**PROBLEM STATEMENT:**
Each record below is to be set down again precisely.

**DATA SECTION:**
(* ===== verification/Unification.v ===== *)
(** * Overlap of implementations ([crates/scar/src/checker/trait_selection.rs])

    The patterns of one trait must not overlap, which is decided by unification.  The unifier keeps
    bindings that refer to each other, so that its loops follow chains of variables; they take fuel
    here and return [None] when it runs out. *)

From S2P Require Import Prelude Names ParseError TypeEnv TraitPatterns.

(** ** Unification *)

Record CanonicalUnifier : Type := mkUnifier { bindings : gmap N CanonicalTy; rigid_variables : gset N }.

Module Unifier.

Definition default : CanonicalUnifier := mkUnifier ∅ ∅.

Fixpoint resolve_root (fuel : nat) (u : CanonicalUnifier) (ty : CanonicalTy) : option CanonicalTy :=
  match head_of ty with
  | HVariable var =>
      match bindings u !! var with
      | None => Some ty
      | Some bound => match fuel with 0 => None | S fuel => resolve_root fuel u bound end
      end
  | _ => Some ty
  end.

Fixpoint resolve (fuel : nat) (u : CanonicalUnifier) (ty : CanonicalTy) : option CanonicalTy :=
  match fuel with
  | 0 => None
  | S fuel =>
      ty ← resolve_root fuel u ty;
      arguments ← mapM (resolve fuel u) (arguments ty);
      Some (mkTy (head_of ty) arguments)
  end.

Fixpoint occurs (var : N) (ty : CanonicalTy) : bool :=
  bool_decide (head_of ty = HVariable var) || existsb (occurs var) (arguments ty).

Definition bind_var (var : N) (ty : CanonicalTy) (u : CanonicalUnifier) : CanonicalUnifier :=
  mkUnifier (<[var := ty]> (bindings u)) (rigid_variables u).

(** [.zip(...).all(...)] over a unifier that changes. *)
Fixpoint all_pairs (f : CanonicalUnifier → CanonicalTy → CanonicalTy → option (CanonicalUnifier * bool))
    (u : CanonicalUnifier) (left right : list CanonicalTy) : option (CanonicalUnifier * bool) :=
  match left, right with
  | a :: left', b :: right' =>
      '(u, ok) ← f u a b;
      if (ok : bool) then all_pairs f u left' right' else Some (u, false)
  | _, _ => Some (u, true)
  end.

Fixpoint unify (fuel : nat) (u : CanonicalUnifier) (left right : CanonicalTy) : option (CanonicalUnifier * bool) :=
  match fuel with
  | 0 => None
  | S fuel =>
      left ← resolve_root fuel u left;
      right ← resolve_root fuel u right;
      match head_of left, head_of right with
      | HVariable var, other_head =>
          if decide (other_head = HVariable var) then Some (u, true)
          else if decide (var ∈ rigid_variables u) then
            match other_head with
            | HVariable other => if decide (other ∉ rigid_variables u) then unify fuel u right left else Some (u, false)
            | _ => Some (u, false)
            end
          else
            right ← resolve fuel u right;
            if occurs var right then Some (u, false) else Some (bind_var var right u, true)
      | _, HVariable _ => unify fuel u right left
      | head1, head2 =>
          if decide (head1 ≠ head2 ∨ length (arguments left) ≠ length (arguments right)) then Some (u, false)
          else all_pairs (unify fuel) u (arguments left) (arguments right)
      end
  end.

(** A constructor witness against an application: [HHole] stands for any argument. *)
Fixpoint unify_constructor_identity (fuel : nat) (u : CanonicalUnifier) (expected actual : CanonicalTy) :
    option (CanonicalUnifier * bool) :=
  match fuel with
  | 0 => None
  | S fuel =>
      expected ← resolve_root fuel u expected;
      actual ← resolve_root fuel u actual;
      match head_of expected, head_of actual with
      | HHole, _ => Some (u, true)
      | HVariable _, _ | _, HVariable _ => unify fuel u expected actual
      | head1, head2 =>
          if decide (head1 = head2 ∧ length (arguments expected) = length (arguments actual))
          then all_pairs (unify_constructor_identity fuel) u (arguments expected) (arguments actual)
          else Some (u, false)
      end
  end.

(** [rename] of [canonical_patterns_overlap], in [u32]: the variables of the two sides are told apart. *)
Definition side_variable (side var : N) : N := ((var * 2 + side) `mod` (u32_max + 1))%N.
Fixpoint rename (side : N) (ty : CanonicalTy) : CanonicalTy :=
  match ty with
  | mkTy head arguments =>
      mkTy (match head with HVariable var => HVariable (side_variable side var) | _ => head end) (map (rename side) arguments)
  end.

Definition key_types (key : CanonicalTraitImplPatternKey) : list CanonicalTy := tr_arguments (trait_ref key) ++ [target key].

Definition canonical_patterns_overlap (fuel : nat) (left right : CanonicalTraitImplPatternKey) : option bool :=
  if decide (length (tr_arguments (trait_ref left)) = length (tr_arguments (trait_ref right)))
  then snd <$> all_pairs (λ u a b, unify fuel u (rename 0 a) (rename 1 b)) default (key_types left) (key_types right)
  else Some false.

End Unifier.

(** ** Registering implementations ([predeclare/traits.rs]) *)

(** [trait_impl_index_by_base_trait]: the patterns of each trait in the order of declaration. *)
Definition ImplIndex : Type := gmap N (list CanonicalTraitImplPatternKey).

Inductive ImplError : Type :=
| OverlappingImpls (existing : CanonicalTraitImplPatternKey)
| ExclusivePeer (existing : CanonicalTraitImplPatternKey).

Module Coherence.

Definition trait_impl_candidate_keys (trait_id : N) (index : ImplIndex) : list CanonicalTraitImplPatternKey :=
  default [] (index !! trait_id).

Definition index_trait_impl (key : CanonicalTraitImplPatternKey) (index : ImplIndex) : ImplIndex :=
  let entries := trait_impl_candidate_keys (tr_trait_id (trait_ref key)) index in
  <[tr_trait_id (trait_ref key) := if decide (key ∈ entries) then entries else entries ++ [key]]> index.

(** The first pattern that overlaps. *)
Fixpoint find_overlap (fuel : nat) (key : CanonicalTraitImplPatternKey) (existing : list CanonicalTraitImplPatternKey) :
    option (option CanonicalTraitImplPatternKey) :=
  match existing with
  | [] => Some None
  | e :: existing =>
      overlap ← Unifier.canonical_patterns_overlap fuel key e;
      if (overlap : bool) then Some (Some e) else find_overlap fuel key existing
  end.

(** The checks of an implementation and its entry in the index; [peer] is the trait that may not
    be implemented for the same types ([Convert] and [TryConvert] exclude each other). *)
Definition register_impl (fuel : nat) (key : CanonicalTraitImplPatternKey) (peer : option N) (index : ImplIndex) :
    option (Result ImplError ImplIndex) :=
  overlapping ← find_overlap fuel key (trait_impl_candidate_keys (tr_trait_id (trait_ref key)) index);
  match overlapping with
  | Some existing => Some (Err (OverlappingImpls existing))
  | None =>
      peers ← match peer with
        | Some peer => find_overlap fuel key (trait_impl_candidate_keys peer index)
        | None => Some None
        end;
      match peers with
      | Some existing => Some (Err (ExclusivePeer existing))
      | None => Some (Ok (index_trait_impl key index))
      end
  end.

End Coherence.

**EXERCISE RESPONSE:**
(* ===== verification/Unification.v ===== *)
(** * Overlap of implementations ([crates/scar/src/checker/trait_selection.rs])

    The patterns of one trait must not overlap, which is decided by unification.  The unifier keeps
    bindings that refer to each other, so that its loops follow chains of variables; they take fuel
    here and return [None] when it runs out. *)

From S2P Require Import Prelude Names ParseError TypeEnv TraitPatterns.

(** ** Unification *)

Record CanonicalUnifier : Type := mkUnifier { bindings : gmap N CanonicalTy; rigid_variables : gset N }.

Module Unifier.

Definition default : CanonicalUnifier := mkUnifier ∅ ∅.

Fixpoint resolve_root (fuel : nat) (u : CanonicalUnifier) (ty : CanonicalTy) : option CanonicalTy :=
  match head_of ty with
  | HVariable var =>
      match bindings u !! var with
      | None => Some ty
      | Some bound => match fuel with 0 => None | S fuel => resolve_root fuel u bound end
      end
  | _ => Some ty
  end.

Fixpoint resolve (fuel : nat) (u : CanonicalUnifier) (ty : CanonicalTy) : option CanonicalTy :=
  match fuel with
  | 0 => None
  | S fuel =>
      ty ← resolve_root fuel u ty;
      arguments ← mapM (resolve fuel u) (arguments ty);
      Some (mkTy (head_of ty) arguments)
  end.

Fixpoint occurs (var : N) (ty : CanonicalTy) : bool :=
  bool_decide (head_of ty = HVariable var) || existsb (occurs var) (arguments ty).

Definition bind_var (var : N) (ty : CanonicalTy) (u : CanonicalUnifier) : CanonicalUnifier :=
  mkUnifier (<[var := ty]> (bindings u)) (rigid_variables u).

(** [.zip(...).all(...)] over a unifier that changes. *)
Fixpoint all_pairs (f : CanonicalUnifier → CanonicalTy → CanonicalTy → option (CanonicalUnifier * bool))
    (u : CanonicalUnifier) (left right : list CanonicalTy) : option (CanonicalUnifier * bool) :=
  match left, right with
  | a :: left', b :: right' =>
      '(u, ok) ← f u a b;
      if (ok : bool) then all_pairs f u left' right' else Some (u, false)
  | _, _ => Some (u, true)
  end.

Fixpoint unify (fuel : nat) (u : CanonicalUnifier) (left right : CanonicalTy) : option (CanonicalUnifier * bool) :=
  match fuel with
  | 0 => None
  | S fuel =>
      left ← resolve_root fuel u left;
      right ← resolve_root fuel u right;
      match head_of left, head_of right with
      | HVariable var, other_head =>
          if decide (other_head = HVariable var) then Some (u, true)
          else if decide (var ∈ rigid_variables u) then
            match other_head with
            | HVariable other => if decide (other ∉ rigid_variables u) then unify fuel u right left else Some (u, false)
            | _ => Some (u, false)
            end
          else
            right ← resolve fuel u right;
            if occurs var right then Some (u, false) else Some (bind_var var right u, true)
      | _, HVariable _ => unify fuel u right left
      | head1, head2 =>
          if decide (head1 ≠ head2 ∨ length (arguments left) ≠ length (arguments right)) then Some (u, false)
          else all_pairs (unify fuel) u (arguments left) (arguments right)
      end
  end.

(** A constructor witness against an application: [HHole] stands for any argument. *)
Fixpoint unify_constructor_identity (fuel : nat) (u : CanonicalUnifier) (expected actual : CanonicalTy) :
    option (CanonicalUnifier * bool) :=
  match fuel with
  | 0 => None
  | S fuel =>
      expected ← resolve_root fuel u expected;
      actual ← resolve_root fuel u actual;
      match head_of expected, head_of actual with
      | HHole, _ => Some (u, true)
      | HVariable _, _ | _, HVariable _ => unify fuel u expected actual
      | head1, head2 =>
          if decide (head1 = head2 ∧ length (arguments expected) = length (arguments actual))
          then all_pairs (unify_constructor_identity fuel) u (arguments expected) (arguments actual)
          else Some (u, false)
      end
  end.

(** [rename] of [canonical_patterns_overlap], in [u32]: the variables of the two sides are told apart. *)
Definition side_variable (side var : N) : N := ((var * 2 + side) `mod` (u32_max + 1))%N.
Fixpoint rename (side : N) (ty : CanonicalTy) : CanonicalTy :=
  match ty with
  | mkTy head arguments =>
      mkTy (match head with HVariable var => HVariable (side_variable side var) | _ => head end) (map (rename side) arguments)
  end.

Definition key_types (key : CanonicalTraitImplPatternKey) : list CanonicalTy := tr_arguments (trait_ref key) ++ [target key].

Definition canonical_patterns_overlap (fuel : nat) (left right : CanonicalTraitImplPatternKey) : option bool :=
  if decide (length (tr_arguments (trait_ref left)) = length (tr_arguments (trait_ref right)))
  then snd <$> all_pairs (λ u a b, unify fuel u (rename 0 a) (rename 1 b)) default (key_types left) (key_types right)
  else Some false.

End Unifier.

(** ** Registering implementations ([predeclare/traits.rs]) *)

(** [trait_impl_index_by_base_trait]: the patterns of each trait in the order of declaration. *)
Definition ImplIndex : Type := gmap N (list CanonicalTraitImplPatternKey).

Inductive ImplError : Type :=
| OverlappingImpls (existing : CanonicalTraitImplPatternKey)
| ExclusivePeer (existing : CanonicalTraitImplPatternKey).

Module Coherence.

Definition trait_impl_candidate_keys (trait_id : N) (index : ImplIndex) : list CanonicalTraitImplPatternKey :=
  default [] (index !! trait_id).

Definition index_trait_impl (key : CanonicalTraitImplPatternKey) (index : ImplIndex) : ImplIndex :=
  let entries := trait_impl_candidate_keys (tr_trait_id (trait_ref key)) index in
  <[tr_trait_id (trait_ref key) := if decide (key ∈ entries) then entries else entries ++ [key]]> index.

(** The first pattern that overlaps. *)
Fixpoint find_overlap (fuel : nat) (key : CanonicalTraitImplPatternKey) (existing : list CanonicalTraitImplPatternKey) :
    option (option CanonicalTraitImplPatternKey) :=
  match existing with
  | [] => Some None
  | e :: existing =>
      overlap ← Unifier.canonical_patterns_overlap fuel key e;
      if (overlap : bool) then Some (Some e) else find_overlap fuel key existing
  end.

(** The checks of an implementation and its entry in the index; [peer] is the trait that may not
    be implemented for the same types ([Convert] and [TryConvert] exclude each other). *)
Definition register_impl (fuel : nat) (key : CanonicalTraitImplPatternKey) (peer : option N) (index : ImplIndex) :
    option (Result ImplError ImplIndex) :=
  overlapping ← find_overlap fuel key (trait_impl_candidate_keys (tr_trait_id (trait_ref key)) index);
  match overlapping with
  | Some existing => Some (Err (OverlappingImpls existing))
  | None =>
      peers ← match peer with
        | Some peer => find_overlap fuel key (trait_impl_candidate_keys peer index)
        | None => Some None
        end;
      match peers with
      | Some existing => Some (Err (ExclusivePeer existing))
      | None => Some (Ok (index_trait_impl key index))
      end
  end.

End Coherence.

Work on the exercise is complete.